# Available records
(* ===== verification/ExecSpec.v ===== *)
(** * exec: references, bounds, and the image it commits

    [epart] is partial correctness of a computation of [Exec].  [EKeeps m]:
    [m] leaves every inode reference count, every inode lock and the number of
    open transactions as they were; the page-table code keeps them because it
    does not touch the file system. *)
From S2P Require Import Prelude Riscv Mem CString Kalloc Vm Bio Log Buf Proc UserMem Pipe Uart Printf Console Fs FsLaws Dinode Dir Itable IRefs File Sysfile SysSpec Balance ProcLife Exec.

Section execspec.
Context {S : Type} `{TxDepth S} {M : Type} `{UserMem M}.
Context (kend trampoline de elfa pha usa patha uarga : Z).
Abbreviation st := (exst S M).
Abbreviation EXM := (@EX S M).

Definition epart {A} (m : EXM A) (s : st) (Q : A → st → Prop) : Prop :=
  match m s with Ok (a, s') => Q a s' | _ => True end.

Lemma epart_bind {A B} (m : EXM A) (f : A → EXM B) s Q :
  epart m s (λ a s', epart (f a) s' Q) → epart (m ≫= f) s Q.
Proof. unfold epart, mbind, ex_bind. by destruct (m s) as [[]| |]. Qed.
Lemma epart_ret {A} (a : A) s (Q : A → st → Prop) : Q a s → epart (mret a) s Q.
Proof. done. Qed.
Lemma epart_mono {A} (m : EXM A) s (Q R : A → st → Prop) :
  epart m s Q → (∀ a s', Q a s' → R a s') → epart m s R.
Proof. unfold epart. destruct (m s) as [[]| |]; auto. Qed.
Lemma epart_ok {A} (m : EXM A) s (Q : A → st → Prop) a s' : epart m s Q → m s = Ok (a, s') → Q a s'.
Proof. unfold epart. intros Hm He. by rewrite He in Hm. Qed.
Lemma epart_any {A} (m : EXM A) s (Q : A → st → Prop) : (∀ a s', Q a s') → epart m s Q.
Proof. unfold epart. destruct (m s) as [[]| |]; auto. Qed.
Lemma epart_xmem s (Q : mem → st → Prop) : Q (fkm (xfs s)) s → epart xmem s Q.
Proof. done. Qed.
Lemma epart_xf {A} (m : @FS S M A) s (Q : A → st → Prop) :
  fpart m (xfs s) (λ a x, Q a (mkEx x (xfree s))) → epart (xf m) s Q.
Proof. unfold epart, xf, fpart. by destruct (m (xfs s)) as [[]| |]. Qed.
Lemma epart_xv {A} (f : kst → res (A * kst)) s (Q : A → st → Prop) :
  (∀ a k, f (mkK (fkm (xfs s)) (xfree s)) = Ok (a, k) → Q a (set_kst k s)) → epart (xv f) s Q.
Proof. unfold epart, xv. destruct (f _) as [[]| |]; simpl; auto. Qed.
Lemma epart_lift {A} (r : res A) s (Q : A → st → Prop) :
  (∀ n, r = Ok n → Q n s) → epart (λ s, n ← r; Ok (n, s)) s Q.
Proof. unfold epart. destruct r; simpl; auto. Qed.

(** ** Inode references, locks and transactions *)
Abbreviation REL := (rel True True).
Definition erel (c : nat → Z) (L : list bool) (d : Z) (s : st) : Prop := REL c (xfs s) ∧ lks L d (xfs s).

Class EKeeps {A} (m : EXM A) : Prop := ekeeps c L d s : erel c L d s → epart m s (λ _ s', erel c L d s').

#[export] Instance ek_ret {A} (a : A) : EKeeps (mret a).
Proof. intros c L d s Hs. done. Qed.
#[export] Instance ek_panic {A} m : EKeeps (expanic m : EXM A).
Proof. intros c L d s Hs. done. Qed.
#[export] Instance ek_hang {A} : EKeeps (exhang : EXM A).
Proof. intros c L d s Hs. done. Qed.
#[export] Instance ek_mem : EKeeps xmem.
Proof. intros c L d s Hs. done. Qed.
#[export] Instance ek_lift {A} (r : st → res A) : EKeeps (λ s, n ← r s; Ok (n, s)).
Proof. intros c L d s Hs. unfold epart. destruct (r s); done. Qed.
#[export] Instance ek_bind {A B} (m : EXM A) (f : A → EXM B) : EKeeps m → (∀ a, EKeeps (f a)) → EKeeps (m ≫= f).
Proof.
  intros Hm Hf c L d s Hs. apply epart_bind. eapply epart_mono; [by apply Hm|]. intros a s' Hs'. by apply Hf.
Qed.

(** A computation of the file system, with what it does to the references and to
    the locks. *)
Lemma epart_fs {A} (m : @FS S M A) s (P R : A → fss S M → Prop) (Q : A → st → Prop) :
  fpart m (xfs s) P → fpart m (xfs s) R →
  (∀ a x, P a x → R a x → Q a (mkEx x (xfree s))) → epart (xf m) s Q.
Proof.
  intros Hp Hr HQ. apply epart_xf. eapply fpart_mono; [exact (fpart_and _ _ _ _ Hp Hr)|].
  intros a x [Ha Hb]. by apply HQ.
Qed.

#[export] Instance ek_xf {A} (m : @FS S M A) R : Keeps m R → Balanced m → EKeeps (xf m).
Proof.
  intros Hm Hb c L d s [Hs Hl]. eapply (epart_fs m s (λ _ x, REL c x) (λ _ x, lks L d x)); [|by apply Hb|done].
  eapply rel_call; [done|exact Hs|]. by intros.
Qed.
#[export] Instance ek_xv {A} (f : kst → res (A * kst)) : EKeeps (xv f).
Proof. intros c L d s Hs. by apply epart_xv. Qed.
#[export] Instance ek_xv_ (f : kst → res kst) : EKeeps (xv_ f).
Proof. apply ek_xv. Qed.
#[export] Instance ek_if {A} (b : bool) (m n : EXM A) : EKeeps m → EKeeps n → EKeeps (if b then m else n).
Proof. by destruct b. Qed.

(** The transaction bracket. *)
Lemma ek_begin {B} (f : unit → EXM B) c L d s (Q : B → st → Prop) :
  erel c L d s → (∀ s', erel c L (d + 1) s' → epart (f tt) s' Q) → epart (xf Fs.begin_op ≫= f) s Q.
Proof.
  intros [Hs Hl] Hf. apply epart_bind.
  apply (epart_fs Fs.begin_op s (λ _ x, REL c x) (λ _ x, lks L (d + 1) x)).
  - eapply (rel_call True True _ (λ _, True)); [unfold Fs.begin_op; apply _|exact Hs|]. by intros.
  - eapply lk_begin; [exact Hl|auto].
  - intros [] x Hx Hy. by apply Hf.
Qed.
Lemma ek_end1 c L d s (Q : unit → st → Prop) :
  erel c L (d + 1) s → (∀ s', erel c L d s' → Q tt s') → epart (xf Fs.end_op) s Q.
Proof.
  intros [Hs Hl] Hf. apply (epart_fs Fs.end_op s (λ _ x, REL c x) (λ _ x, lks L d x)).
  - eapply (rel_call True True _ (λ _, True)); [unfold Fs.end_op; apply _|exact Hs|]. by intros.
  - eapply lk_end; [exact Hl|]. intros x. by rewrite Z.add_simpl_r.
  - intros [] x Hx Hy. by apply Hf.
Qed.
Lemma ek_end {B} (f : unit → EXM B) c L d s (Q : B → st → Prop) :
  erel c L (d + 1) s → (∀ s', erel c L d s' → epart (f tt) s' Q) → epart (xf Fs.end_op ≫= f) s Q.
Proof. intros Hs Hf. apply epart_bind. by eapply ek_end1. Qed.

Ltac ek := repeat (cbv zeta beta; match goal with
  | |- EKeeps (_ ≫= _) => apply ek_bind; [|intros ?]
  | |- EKeeps (if _ then _ else _) => apply ek_if
  | |- EKeeps (match ?x with _ => _ end) => destruct x
  | |- EKeeps _ => apply _
  end).

#[export] Instance ek_loadseg_loop f pt va ip off sz i : EKeeps (loadseg_loop f pt va ip off sz i).
Proof. revert i. induction f as [|f IH]; intros i; cbn [loadseg_loop]; ek; apply IH. Qed.
#[export] Instance ek_loadseg pt va ip off sz : EKeeps (loadseg pt va ip off sz).
Proof. apply ek_loadseg_loop. Qed.
#[export] Instance ek_load_loop n pt ip off sz : EKeeps (load_loop kend pha n pt ip off sz).
Proof. revert off sz. induction n as [|n IH]; intros off sz; cbn [load_loop]; ek; apply IH. Qed.
#[export] Instance ek_push_args argv im pt base argc sp : EKeeps (push_args kend usa argv im pt base argc sp).
Proof. revert argc sp. induction argv as [|a argv IH]; intros argc sp; cbn [push_args]; ek; apply IH. Qed.
#[export] Instance ek_bad_none pt sz : EKeeps (exec_bad kend pt sz None).
Proof. unfold exec_bad. ek. Qed.
#[export] Instance ek_exec_stack path argv entry pt sz im : EKeeps (exec_stack kend usa path argv entry pt sz im).
Proof. unfold exec_stack. ek. Qed.
#[export] Instance ek_fetchaddr_to a d im : EKeeps (fetchaddr_to kend a d im).
Proof. unfold fetchaddr_to. ek. Qed.
#[export] Instance ek_fetchstr_to a d n im : EKeeps (fetchstr_to a d n im).
Proof. unfold fetchstr_to. ek. Qed.
#[export] Instance ek_fetch_args n i u im : EKeeps (fetch_args kend uarga n i u im).
Proof. revert i. induction n as [|n IH]; intros i; cbn [fetch_args]; ek; apply IH. Qed.
#[export] Instance ek_free_args l : EKeeps (free_args kend l).
Proof. induction l as [|p l IH]; cbn [free_args]; ek. Qed.

(** A call that keeps everything, then the rest. *)
Lemma ek_seq {A B} (m : EXM A) (f : A → EXM B) c L d s (Q : B → st → Prop) :
  EKeeps m → erel c L d s → (∀ a s', erel c L d s' → epart (f a) s' Q) → epart (m ≫= f) s Q.
Proof. intros Hm Hs Hf. apply epart_bind. eapply epart_mono; [by apply Hm|]. auto. Qed.

(** Locking the inode. *)
Lemma ek_ilock {B} i (f : unit → EXM B) c L d s (Q : B → st → Prop) :
  erel c L d s → (∀ s', L !! i = Some false → erel c (<[i := true]> L) d s' → epart (f tt) s' Q) →
  epart (xf (Fs.ilock (Some i)) ≫= f) s Q.
Proof.
  intros [Hs Hl] Hf. apply epart_bind.
  apply (epart_fs (Fs.ilock (Some i)) s (λ _ x, REL c x) (λ _ x, L !! i = Some false ∧ lks (<[i := true]> L) d x)).
  - eapply (rel_call True True _ (λ _, True)); [apply _|exact Hs|]. by intros.
  - eapply lk_ilock; [exact Hl|auto].
  - intros [] x Hx [Hi Hy]. by apply Hf.
Qed.

(** Releasing the inode: the reference [i] that was held goes. *)
Lemma ek_put {B} i (f : unit → EXM B) c L d s (Q : B → st → Prop) :
  L !! i = Some false → erel (cadd i c) (<[i := true]> L) d s → room c →
  (∀ s', erel c L d s' → epart (f tt) s' Q) → epart (xf (Fs.iunlockput i) ≫= f) s Q.
Proof.
  intros Hi [Hs Hl] Hc Hf. apply epart_bind.
  apply (epart_fs (Fs.iunlockput i) s (λ _ x, REL c x) (λ _ x, lks L d x)).
  - eapply rel_iunlockput; [exact Hs| |by intros]. intros _ k. specialize (Hc k). lia.
  - eapply lk_iunlockput; [exact Hl|]. intros x _. by rewrite lk_back.
  - intros [] x Hx Hy. by apply Hf.
Qed.

Lemma ek_bad_some {B} pt sz i (f : Z → EXM B) c L d s (Q : B → st → Prop) :
  L !! i = Some false → erel (cadd i c) (<[i := true]> L) (d + 1) s → room c →
  (∀ s', erel c L d s' → epart (f (-1)) s' Q) → epart (exec_bad kend pt sz (Some i) ≫= f) s Q.
Proof.
  intros Hi Hs Hc Hf. apply epart_bind. unfold exec_bad.
  eapply ek_seq; [destruct (negb _); apply _|exact Hs|]. intros _ s1 H1'.
  apply epart_bind. eapply ek_put; [exact Hi|exact H1'|done|]. intros s2 H2'.
  eapply ek_end1; [exact H2'|]. intros s3 H3'. apply epart_ret. by apply Hf.
Qed.

Lemma kexec_refs tf cwd path argv im c L d s :
  erel c L d s → room c → 0 < c cwd →
  epart (kexec kend trampoline de elfa pha usa tf cwd path argv im) s (λ _ s', erel c L d s').
Proof.
  intros Hs Hc Hw. unfold kexec. eapply ek_begin; [exact Hs|]. intros s1 [H1' L1].
  apply epart_bind.
  apply (epart_fs (Dir.namei de cwd path) s1 (λ o x, REL (handed o c) x) (λ _ x, lks L (d + 1) x));
    [|by apply bal_namei|].
  { apply (rel_namei True True de cwd path c); [exact H1'|].
    intros _. split; [intros k; specialize (Hc k); lia|done]. }
  intros [i|] x Hx Lx; simpl in Hx; cycle 1.
  { eapply (ek_end _ c L d); [by split|]. intros s2 H2'. exact H2'. }
  cbv zeta. assert (erel (cadd i c) L (d + 1) (mkEx x (xfree s1))) as H2' by by split. revert H2'.
  generalize (mkEx x (xfree s1)). intros s2 H2'. eapply ek_ilock; [exact H2'|]. intros s3 Hi H3'.
  assert (∀ pt sz s, erel (cadd i c) (<[i := true]> L) (d + 1) s →
    epart (r ← exec_bad kend pt sz (Some i); mret (r, im)) s (λ _ s', erel c L d s')) as Hbad.
  { intros pt sz s4 H4'. by eapply ek_bad_some. }
  eapply ek_seq; [apply _|exact H3'|]. intros r s4 H4'.
  destruct (negb (r =? ELFHDR)); [by apply Hbad|].
  eapply ek_seq; [apply _|exact H4'|]. intros m s5 H5'.
  destruct (negb (_ =? ELF_MAGIC)); [by apply Hbad|].
  eapply ek_seq; [apply _|exact H5'|]. intros pt s6 H6'.
  destruct (pt =? 0); [by apply Hbad|].
  eapply ek_seq; [apply _|exact H6'|]. intros [ok sz] s7 H7'.
  destruct (negb ok); [by apply Hbad|].
  eapply ek_put; [exact Hi|exact H7'|done|]. intros s8 H8'.
  eapply ek_end; [exact H8'|]. intros s9 H9'. by apply ek_exec_stack.
Qed.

# To do
All lines from the beginning of the entries through the line marked "Abbreviation st := (exst S M)." are to be output exactly; nothing else belongs in the answer.

# Answer area
(* ===== verification/ExecSpec.v ===== *)
(** * exec: references, bounds, and the image it commits

    [epart] is partial correctness of a computation of [Exec].  [EKeeps m]:
    [m] leaves every inode reference count, every inode lock and the number of
    open transactions as they were; the page-table code keeps them because it
    does not touch the file system. *)
From S2P Require Import Prelude Riscv Mem CString Kalloc Vm Bio Log Buf Proc UserMem Pipe Uart Printf Console Fs FsLaws Dinode Dir Itable IRefs File Sysfile SysSpec Balance ProcLife Exec.

Section execspec.
Context {S : Type} `{TxDepth S} {M : Type} `{UserMem M}.
Context (kend trampoline de elfa pha usa patha uarga : Z).
Abbreviation st := (exst S M).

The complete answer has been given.